= Material for this exercise =
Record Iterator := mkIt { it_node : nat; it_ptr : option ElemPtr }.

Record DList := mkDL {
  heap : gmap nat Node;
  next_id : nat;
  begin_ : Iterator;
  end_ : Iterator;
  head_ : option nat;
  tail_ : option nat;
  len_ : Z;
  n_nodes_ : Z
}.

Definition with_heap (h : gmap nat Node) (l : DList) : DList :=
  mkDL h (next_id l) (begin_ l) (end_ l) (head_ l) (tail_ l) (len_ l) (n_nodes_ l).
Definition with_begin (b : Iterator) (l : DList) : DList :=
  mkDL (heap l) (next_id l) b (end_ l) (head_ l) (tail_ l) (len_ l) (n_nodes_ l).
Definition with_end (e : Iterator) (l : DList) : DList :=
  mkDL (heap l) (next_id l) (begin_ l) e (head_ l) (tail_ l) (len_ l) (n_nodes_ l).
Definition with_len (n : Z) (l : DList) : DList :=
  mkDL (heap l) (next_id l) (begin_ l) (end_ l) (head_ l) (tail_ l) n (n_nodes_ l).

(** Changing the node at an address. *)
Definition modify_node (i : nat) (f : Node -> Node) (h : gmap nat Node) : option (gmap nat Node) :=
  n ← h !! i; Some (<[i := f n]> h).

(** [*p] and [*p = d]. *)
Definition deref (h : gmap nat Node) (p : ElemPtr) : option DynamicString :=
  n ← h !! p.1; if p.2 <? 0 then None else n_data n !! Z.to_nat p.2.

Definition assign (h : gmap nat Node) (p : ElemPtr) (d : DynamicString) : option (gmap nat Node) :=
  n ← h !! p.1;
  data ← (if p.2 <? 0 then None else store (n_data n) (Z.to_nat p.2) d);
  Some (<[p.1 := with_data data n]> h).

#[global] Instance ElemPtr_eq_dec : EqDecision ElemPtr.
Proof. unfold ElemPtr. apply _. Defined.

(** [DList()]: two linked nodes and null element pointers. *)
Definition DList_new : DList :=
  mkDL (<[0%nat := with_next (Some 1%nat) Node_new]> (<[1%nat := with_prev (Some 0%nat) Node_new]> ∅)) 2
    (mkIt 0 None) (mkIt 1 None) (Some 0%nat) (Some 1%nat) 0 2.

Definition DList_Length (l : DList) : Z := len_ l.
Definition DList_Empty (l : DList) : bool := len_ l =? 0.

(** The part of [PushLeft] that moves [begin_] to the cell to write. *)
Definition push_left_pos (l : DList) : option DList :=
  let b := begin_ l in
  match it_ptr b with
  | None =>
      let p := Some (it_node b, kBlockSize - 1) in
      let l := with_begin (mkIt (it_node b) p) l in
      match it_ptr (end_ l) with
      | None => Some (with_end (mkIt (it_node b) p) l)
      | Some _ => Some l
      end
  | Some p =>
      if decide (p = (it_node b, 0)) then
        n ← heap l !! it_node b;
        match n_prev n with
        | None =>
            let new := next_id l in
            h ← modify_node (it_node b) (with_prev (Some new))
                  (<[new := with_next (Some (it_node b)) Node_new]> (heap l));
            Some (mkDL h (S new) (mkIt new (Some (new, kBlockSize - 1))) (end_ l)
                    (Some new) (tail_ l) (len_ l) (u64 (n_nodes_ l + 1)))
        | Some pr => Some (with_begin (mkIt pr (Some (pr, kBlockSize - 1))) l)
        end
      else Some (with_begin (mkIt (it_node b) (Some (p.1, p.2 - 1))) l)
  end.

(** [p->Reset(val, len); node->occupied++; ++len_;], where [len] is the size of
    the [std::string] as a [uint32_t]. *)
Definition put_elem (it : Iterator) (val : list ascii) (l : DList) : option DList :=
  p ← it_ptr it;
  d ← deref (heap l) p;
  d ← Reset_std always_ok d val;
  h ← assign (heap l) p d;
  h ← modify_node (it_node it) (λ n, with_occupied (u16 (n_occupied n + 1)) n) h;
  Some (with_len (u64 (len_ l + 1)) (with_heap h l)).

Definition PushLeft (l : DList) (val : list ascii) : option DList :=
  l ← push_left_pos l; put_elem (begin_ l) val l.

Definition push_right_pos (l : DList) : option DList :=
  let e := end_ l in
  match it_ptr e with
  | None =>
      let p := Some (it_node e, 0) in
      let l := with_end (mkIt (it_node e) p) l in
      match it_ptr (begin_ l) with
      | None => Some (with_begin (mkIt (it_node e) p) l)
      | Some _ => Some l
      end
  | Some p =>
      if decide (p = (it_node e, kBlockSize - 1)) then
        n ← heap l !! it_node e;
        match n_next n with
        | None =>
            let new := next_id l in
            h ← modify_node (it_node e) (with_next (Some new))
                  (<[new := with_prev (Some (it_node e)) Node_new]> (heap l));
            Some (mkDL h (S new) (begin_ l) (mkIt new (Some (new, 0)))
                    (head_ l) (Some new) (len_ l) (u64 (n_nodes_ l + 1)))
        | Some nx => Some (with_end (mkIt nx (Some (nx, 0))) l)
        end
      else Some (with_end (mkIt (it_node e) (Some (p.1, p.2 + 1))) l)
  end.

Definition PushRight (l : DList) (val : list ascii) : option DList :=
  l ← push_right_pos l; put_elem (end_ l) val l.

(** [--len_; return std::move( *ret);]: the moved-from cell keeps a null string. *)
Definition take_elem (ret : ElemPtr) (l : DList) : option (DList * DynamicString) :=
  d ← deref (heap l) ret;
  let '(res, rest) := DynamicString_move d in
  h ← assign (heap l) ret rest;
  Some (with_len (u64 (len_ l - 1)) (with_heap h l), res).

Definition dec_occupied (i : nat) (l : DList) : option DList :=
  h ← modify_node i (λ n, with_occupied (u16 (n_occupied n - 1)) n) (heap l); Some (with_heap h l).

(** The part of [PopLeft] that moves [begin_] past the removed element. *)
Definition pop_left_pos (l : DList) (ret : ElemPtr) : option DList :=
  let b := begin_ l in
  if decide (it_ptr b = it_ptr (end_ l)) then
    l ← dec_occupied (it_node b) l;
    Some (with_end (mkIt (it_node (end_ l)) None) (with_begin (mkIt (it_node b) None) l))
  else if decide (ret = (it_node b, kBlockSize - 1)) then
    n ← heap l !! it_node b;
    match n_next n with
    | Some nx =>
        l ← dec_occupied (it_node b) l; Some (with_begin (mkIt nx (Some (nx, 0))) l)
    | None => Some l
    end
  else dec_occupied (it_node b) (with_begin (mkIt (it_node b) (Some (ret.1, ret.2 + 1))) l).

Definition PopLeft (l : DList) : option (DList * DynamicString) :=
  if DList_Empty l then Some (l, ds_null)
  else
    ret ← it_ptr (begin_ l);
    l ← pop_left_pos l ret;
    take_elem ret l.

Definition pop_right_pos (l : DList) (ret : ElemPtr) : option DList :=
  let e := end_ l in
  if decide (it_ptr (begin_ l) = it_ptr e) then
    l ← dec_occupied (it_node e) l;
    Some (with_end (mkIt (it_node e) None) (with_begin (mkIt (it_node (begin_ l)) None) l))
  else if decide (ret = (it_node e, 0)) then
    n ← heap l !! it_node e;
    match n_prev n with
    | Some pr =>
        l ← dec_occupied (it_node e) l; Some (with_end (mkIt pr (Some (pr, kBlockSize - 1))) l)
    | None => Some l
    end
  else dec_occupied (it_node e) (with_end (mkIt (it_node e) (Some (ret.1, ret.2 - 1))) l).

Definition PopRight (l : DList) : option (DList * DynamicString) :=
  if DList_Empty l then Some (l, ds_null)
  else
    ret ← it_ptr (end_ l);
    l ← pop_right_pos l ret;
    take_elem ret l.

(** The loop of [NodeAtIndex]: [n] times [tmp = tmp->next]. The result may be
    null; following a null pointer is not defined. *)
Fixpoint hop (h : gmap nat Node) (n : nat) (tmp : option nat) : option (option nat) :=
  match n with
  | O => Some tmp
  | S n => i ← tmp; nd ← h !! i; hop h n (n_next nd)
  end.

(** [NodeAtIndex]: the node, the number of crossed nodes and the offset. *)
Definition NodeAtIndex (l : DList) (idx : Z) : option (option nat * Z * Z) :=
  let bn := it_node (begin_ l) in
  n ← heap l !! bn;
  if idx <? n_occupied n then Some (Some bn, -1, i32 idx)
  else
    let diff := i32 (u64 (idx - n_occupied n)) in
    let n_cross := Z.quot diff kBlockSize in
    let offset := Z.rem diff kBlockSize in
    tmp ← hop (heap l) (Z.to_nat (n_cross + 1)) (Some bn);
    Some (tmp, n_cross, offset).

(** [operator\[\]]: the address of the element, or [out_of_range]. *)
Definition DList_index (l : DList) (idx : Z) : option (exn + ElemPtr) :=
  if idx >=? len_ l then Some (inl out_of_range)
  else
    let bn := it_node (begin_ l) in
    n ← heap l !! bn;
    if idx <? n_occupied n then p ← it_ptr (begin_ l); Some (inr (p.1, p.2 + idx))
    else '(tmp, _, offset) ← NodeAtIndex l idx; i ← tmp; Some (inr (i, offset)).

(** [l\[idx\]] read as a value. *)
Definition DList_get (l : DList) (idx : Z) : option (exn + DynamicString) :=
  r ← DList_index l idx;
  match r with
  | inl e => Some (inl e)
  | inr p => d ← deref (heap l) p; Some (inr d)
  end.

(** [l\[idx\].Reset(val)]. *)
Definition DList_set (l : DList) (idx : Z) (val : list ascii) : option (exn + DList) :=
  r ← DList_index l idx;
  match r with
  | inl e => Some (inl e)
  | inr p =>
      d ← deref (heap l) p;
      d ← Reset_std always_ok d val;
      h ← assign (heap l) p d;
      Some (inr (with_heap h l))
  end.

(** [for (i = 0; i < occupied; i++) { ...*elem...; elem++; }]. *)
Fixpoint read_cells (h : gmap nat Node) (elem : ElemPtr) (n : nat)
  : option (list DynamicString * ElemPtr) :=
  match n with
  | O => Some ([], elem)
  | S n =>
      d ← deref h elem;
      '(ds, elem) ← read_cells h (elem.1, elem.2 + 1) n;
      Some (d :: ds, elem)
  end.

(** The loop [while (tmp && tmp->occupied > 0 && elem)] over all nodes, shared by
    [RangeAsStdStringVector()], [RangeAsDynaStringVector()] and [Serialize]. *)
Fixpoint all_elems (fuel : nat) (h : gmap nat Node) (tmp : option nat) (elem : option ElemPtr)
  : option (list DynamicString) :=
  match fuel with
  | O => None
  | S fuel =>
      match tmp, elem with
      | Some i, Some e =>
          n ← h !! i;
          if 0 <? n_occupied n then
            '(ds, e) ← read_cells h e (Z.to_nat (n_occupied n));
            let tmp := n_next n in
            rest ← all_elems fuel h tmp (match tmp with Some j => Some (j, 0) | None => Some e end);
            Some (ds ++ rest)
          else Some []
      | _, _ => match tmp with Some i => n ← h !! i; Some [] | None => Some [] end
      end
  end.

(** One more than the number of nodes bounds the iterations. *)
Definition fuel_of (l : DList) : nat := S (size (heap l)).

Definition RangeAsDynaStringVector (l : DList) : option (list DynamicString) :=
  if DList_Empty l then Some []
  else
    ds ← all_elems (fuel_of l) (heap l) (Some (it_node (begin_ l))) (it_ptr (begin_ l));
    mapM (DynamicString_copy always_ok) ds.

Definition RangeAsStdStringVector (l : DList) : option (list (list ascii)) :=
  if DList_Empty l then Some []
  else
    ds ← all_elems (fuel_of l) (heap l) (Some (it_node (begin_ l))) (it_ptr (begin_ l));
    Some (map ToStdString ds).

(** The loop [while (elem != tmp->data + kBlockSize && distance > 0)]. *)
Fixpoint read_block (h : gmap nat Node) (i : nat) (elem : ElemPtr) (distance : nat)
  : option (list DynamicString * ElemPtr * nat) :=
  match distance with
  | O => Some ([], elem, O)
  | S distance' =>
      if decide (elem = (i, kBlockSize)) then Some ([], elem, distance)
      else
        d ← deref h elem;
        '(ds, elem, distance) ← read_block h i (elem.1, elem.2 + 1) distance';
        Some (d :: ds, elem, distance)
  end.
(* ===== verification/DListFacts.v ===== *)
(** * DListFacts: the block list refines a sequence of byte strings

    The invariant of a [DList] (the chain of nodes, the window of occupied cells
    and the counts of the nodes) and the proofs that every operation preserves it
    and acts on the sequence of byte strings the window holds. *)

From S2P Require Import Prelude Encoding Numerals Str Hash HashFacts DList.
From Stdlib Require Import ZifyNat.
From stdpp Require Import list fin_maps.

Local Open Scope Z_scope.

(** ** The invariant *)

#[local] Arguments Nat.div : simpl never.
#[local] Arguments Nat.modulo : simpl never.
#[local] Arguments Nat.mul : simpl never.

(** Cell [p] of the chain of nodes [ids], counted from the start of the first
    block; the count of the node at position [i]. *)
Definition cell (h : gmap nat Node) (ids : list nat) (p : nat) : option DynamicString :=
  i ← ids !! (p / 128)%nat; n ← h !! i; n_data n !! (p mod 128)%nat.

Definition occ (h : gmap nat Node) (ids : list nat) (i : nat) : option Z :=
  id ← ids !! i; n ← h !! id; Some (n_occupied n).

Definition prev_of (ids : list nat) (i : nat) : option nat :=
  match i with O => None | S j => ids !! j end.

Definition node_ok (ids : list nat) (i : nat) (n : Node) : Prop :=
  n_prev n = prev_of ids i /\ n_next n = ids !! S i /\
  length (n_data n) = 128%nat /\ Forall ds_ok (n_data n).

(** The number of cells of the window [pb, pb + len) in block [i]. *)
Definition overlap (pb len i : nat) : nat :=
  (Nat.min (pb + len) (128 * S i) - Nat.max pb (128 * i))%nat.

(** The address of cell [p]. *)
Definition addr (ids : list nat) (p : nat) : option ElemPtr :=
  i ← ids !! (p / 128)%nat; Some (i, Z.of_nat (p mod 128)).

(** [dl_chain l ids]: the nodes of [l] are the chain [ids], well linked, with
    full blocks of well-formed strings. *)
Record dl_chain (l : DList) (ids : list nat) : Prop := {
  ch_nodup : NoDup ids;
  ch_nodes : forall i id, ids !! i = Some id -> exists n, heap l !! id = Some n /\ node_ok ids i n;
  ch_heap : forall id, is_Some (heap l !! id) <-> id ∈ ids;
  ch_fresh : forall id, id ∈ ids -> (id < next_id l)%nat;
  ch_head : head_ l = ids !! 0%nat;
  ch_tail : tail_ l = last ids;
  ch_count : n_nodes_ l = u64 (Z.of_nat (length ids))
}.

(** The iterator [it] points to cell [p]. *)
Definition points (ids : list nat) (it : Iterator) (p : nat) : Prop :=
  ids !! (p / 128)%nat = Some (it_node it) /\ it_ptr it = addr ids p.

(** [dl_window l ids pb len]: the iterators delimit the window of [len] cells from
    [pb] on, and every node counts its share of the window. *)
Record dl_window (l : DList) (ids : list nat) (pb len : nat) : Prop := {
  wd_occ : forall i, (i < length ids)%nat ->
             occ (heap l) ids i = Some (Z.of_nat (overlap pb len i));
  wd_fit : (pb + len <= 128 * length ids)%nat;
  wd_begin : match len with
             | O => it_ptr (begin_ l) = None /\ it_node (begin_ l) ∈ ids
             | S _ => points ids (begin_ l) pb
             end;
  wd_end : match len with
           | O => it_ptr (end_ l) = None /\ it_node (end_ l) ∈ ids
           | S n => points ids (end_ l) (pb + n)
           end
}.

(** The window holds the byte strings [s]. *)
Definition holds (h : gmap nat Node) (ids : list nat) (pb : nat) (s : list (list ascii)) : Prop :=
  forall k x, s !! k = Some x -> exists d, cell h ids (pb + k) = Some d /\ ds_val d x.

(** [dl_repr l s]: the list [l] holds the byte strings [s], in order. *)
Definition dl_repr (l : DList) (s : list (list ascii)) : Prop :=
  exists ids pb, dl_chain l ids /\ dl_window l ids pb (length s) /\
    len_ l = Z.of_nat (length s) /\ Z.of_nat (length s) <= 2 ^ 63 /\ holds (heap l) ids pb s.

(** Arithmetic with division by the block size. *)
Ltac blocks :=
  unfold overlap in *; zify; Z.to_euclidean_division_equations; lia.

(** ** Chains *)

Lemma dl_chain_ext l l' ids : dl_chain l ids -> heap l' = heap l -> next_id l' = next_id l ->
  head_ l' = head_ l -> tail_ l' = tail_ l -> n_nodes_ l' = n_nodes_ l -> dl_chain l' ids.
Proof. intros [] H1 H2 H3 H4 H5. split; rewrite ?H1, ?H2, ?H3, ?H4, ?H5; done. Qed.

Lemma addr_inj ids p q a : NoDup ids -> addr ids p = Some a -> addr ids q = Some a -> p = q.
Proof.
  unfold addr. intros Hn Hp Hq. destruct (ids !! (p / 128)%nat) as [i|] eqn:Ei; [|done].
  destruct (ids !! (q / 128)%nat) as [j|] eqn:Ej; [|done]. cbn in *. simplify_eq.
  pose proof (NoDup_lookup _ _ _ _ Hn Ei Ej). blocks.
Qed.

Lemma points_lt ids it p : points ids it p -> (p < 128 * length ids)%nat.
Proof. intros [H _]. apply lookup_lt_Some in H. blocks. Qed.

= What to work on =
Taking the entries above, print exactly the lines starting at the line with "if idx >=? len_" and ending at the line with "(** [l\[idx\].Reset(val)]. *)", both included.

= Answer section =
  if idx >=? len_ l then Some (inl out_of_range)
  else
    let bn := it_node (begin_ l) in
    n ← heap l !! bn;
    if idx <? n_occupied n then p ← it_ptr (begin_ l); Some (inr (p.1, p.2 + idx))
    else '(tmp, _, offset) ← NodeAtIndex l idx; i ← tmp; Some (inr (i, offset)).

(** [l\[idx\]] read as a value. *)
Definition DList_get (l : DList) (idx : Z) : option (exn + DynamicString) :=
  r ← DList_index l idx;
  match r with
  | inl e => Some (inl e)
  | inr p => d ← deref (heap l) p; Some (inr d)
  end.

(** [l\[idx\].Reset(val)]. *)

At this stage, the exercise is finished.